Mathematical Programming/Optimization, Part 1

PSTAT 234 (Fall 2025)

Sang-Yun Oh

University of California, Santa Barbara

Linear Algebra and Data Science

  • Often, data science problems have equivalent optimization problems.
  • For example, linear regression, principal component analysis (PCA), and support vector machines (SVMs)
  • Solutions are the best ones in terms of these optimization problems.
  • Solutions can be characterized using linear algebra concepts.
  • Computational algorithms are implemented with linear algebra libraries.
  • Connection between linear algebra and optimization is crucial for developing effective data science methods.
  • Linear algebra: language and tools to represent and manipulate data.

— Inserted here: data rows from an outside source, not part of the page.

(* ===== verification/LuaGCSweep.v ===== *)
(** LuaGCSweep: the sweep phases of the collector (sweeplist(), freeobj() of lgc.c): dead
    objects are freed, no object that is alive is, and the others become white. *)

From Corelib Require Import ssreflect.
From stdpp Require Import base list gmap numbers strings.
From Stdlib Require Import ZArith Lia.
From S2P Require Import Prelude LuaHeap LuaGC LuaGCMark LuaGCInv LuaGCTri LuaGCAtomic LuaGCFinal LuaGCPhase.

Implicit Type g : global_State.

(** ** Changes that keep what is alive *)

(** Pointers that are used at a type are pointers of the object. *)
Lemma typed_mono g g' b : typed g b -> Forall (alive g) (refs (heap g) b) ->
  (forall o k, alive g o -> k = SkTable \/ k = SkString -> sk g o = Some k -> sk g' o = Some k) -> typed g' b.
Proof.
  intros Ht HF Hk. rw Forall_forall in HF. destruct b as [|m e| | | |m a ns|s k us ps ls|]; simpl in *; try done.
  - apply Forall_forall. intros o Ho. apply Hk; [apply HF; set_solver|by left|by apply (proj1 (Forall_forall _ _) Ht)].
  - destruct Ht as [Ht ?]. split; [|done]. apply Forall_forall. intros o Ho. apply Hk; [apply HF; set_solver|by left|by apply (proj1 (Forall_forall _ _) Ht)].
  - apply Forall_forall. intros o Ho. apply Hk; [apply HF; set_solver|by right|by apply (proj1 (Forall_forall _ _) Ht)].
Qed.

(** What an upvalue points to depends on a stack. *)
Definition same_slots h h' (b : gcbody) : Prop := forall th i, b = BUpval (UOpen th i) -> stack_slot h' th i = stack_slot h th i.
Lemma refs_slots h h' b : same_slots h h' b -> refs h' b = refs h b.
Proof. intros Hs. destruct b as [| |[th i|]| | | | |]; try done. by rw /= /upval_refs /upval_value (Hs th i). Qed.

Lemma base_transfer g g' : base g -> shape g' -> sane g' -> currentwhite g' = currentwhite g ->
  (forall o x', heap g' !! o = Some x' -> isdead (currentwhite g) (marked x') = false -> Forall (alive g) (refs (heap g') (body x')) /\ typed g' (body x')) ->
  (forall o, alive g o -> alive g' o) -> Forall (alive g) (roots g' ++ tmudata g') -> strt g' <> [] ->
  (forall o x', heap g' !! o = Some x' -> fixed (marked x') = true -> skel_of (body x') = SkString \/ o = mainthread g') -> base g'.
Proof.
  intros HI HS Hsane Hw H1 H2 Hr Hs Hf. split; try done; [rw Hw; apply HI|..].
  - intros o x' Hx' Hd. rw Hw in Hd. destruct (H1 o x' Hx' Hd) as [HF Ht]. split; [|done]. eapply Forall_impl; [exact HF|apply H2].
  - eapply Forall_impl; [exact Hr|apply H2].
Qed.

(** The colour of an object changes. *)
Lemma put_sk g o x m c : heap g !! o = Some x -> sk (put g o (mkObject m (body x))) c = sk g c.
Proof. intros Hx. rw /sk. pose proof (put_bodies g o x m Hx c) as Hb. destruct (heap g !! c), (heap (put g o _) !! c); try done. simpl in *. by injection Hb as ->. Qed.

Lemma put_lookup g o x c y : heap (put g o x) !! c = Some y -> c = o /\ y = x \/ c <> o /\ heap g !! c = Some y.
Proof. simpl. destruct (decide (c = o)) as [->|]; [rw lookup_insert_eq; intros [= <-]; by left|rw lookup_insert_ne //; by right]. Qed.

Linear Algebra and Data Science: OLS example

Many problems in data science can be formulated as optimization problems: e.g., if data, \((y_i, x_i)\) where \(i=1,\ldots,n\), is given, OLS finds the best-fitting line

\[ \min _{\beta_0, \beta_1} \sum_{i=1}^n\left(y_i-\beta_0-\beta_1 x_i\right)^2 = \min _\beta\|\mathbf{y}-\mathbf{X} \boldsymbol{\beta}\|^2 \]

How can the analytical solution given by \[ \hat{\beta}=\left(\mathbf{X}^T \mathbf{X}\right)^{-1} \mathbf{X}^T \mathbf{y} \] be obtained/characterized?

Observations of OLS Problem

\[ \min _{\beta_0, \beta_1} \sum_{i=1}^n\left(y_i-\beta_0-\beta_1 x_i\right)^2 = \min _\beta\|\mathbf{y}-\mathbf{X} \boldsymbol{\beta}\|_2^2 \]

  • Objective yields a scalar value (SSE).
  • Objective is a function of parameters \(\boldsymbol{\beta} = (\beta_0,\ \beta_1)'\).
  • No constraints on parameters (unconstrained problem).
  • What if norm in objective changes to
    • \(\| v \|_1 = \sum_{i=1}^n \left|v_i\right|\)
    • \(\| v \|_\infty = \max_{i=1,\ldots,n} \left|v_i\right|\)
    • \(\| v \|_p = \left(\sum_{i=1}^n \left|v_i\right|^p\right)^{1/p}\)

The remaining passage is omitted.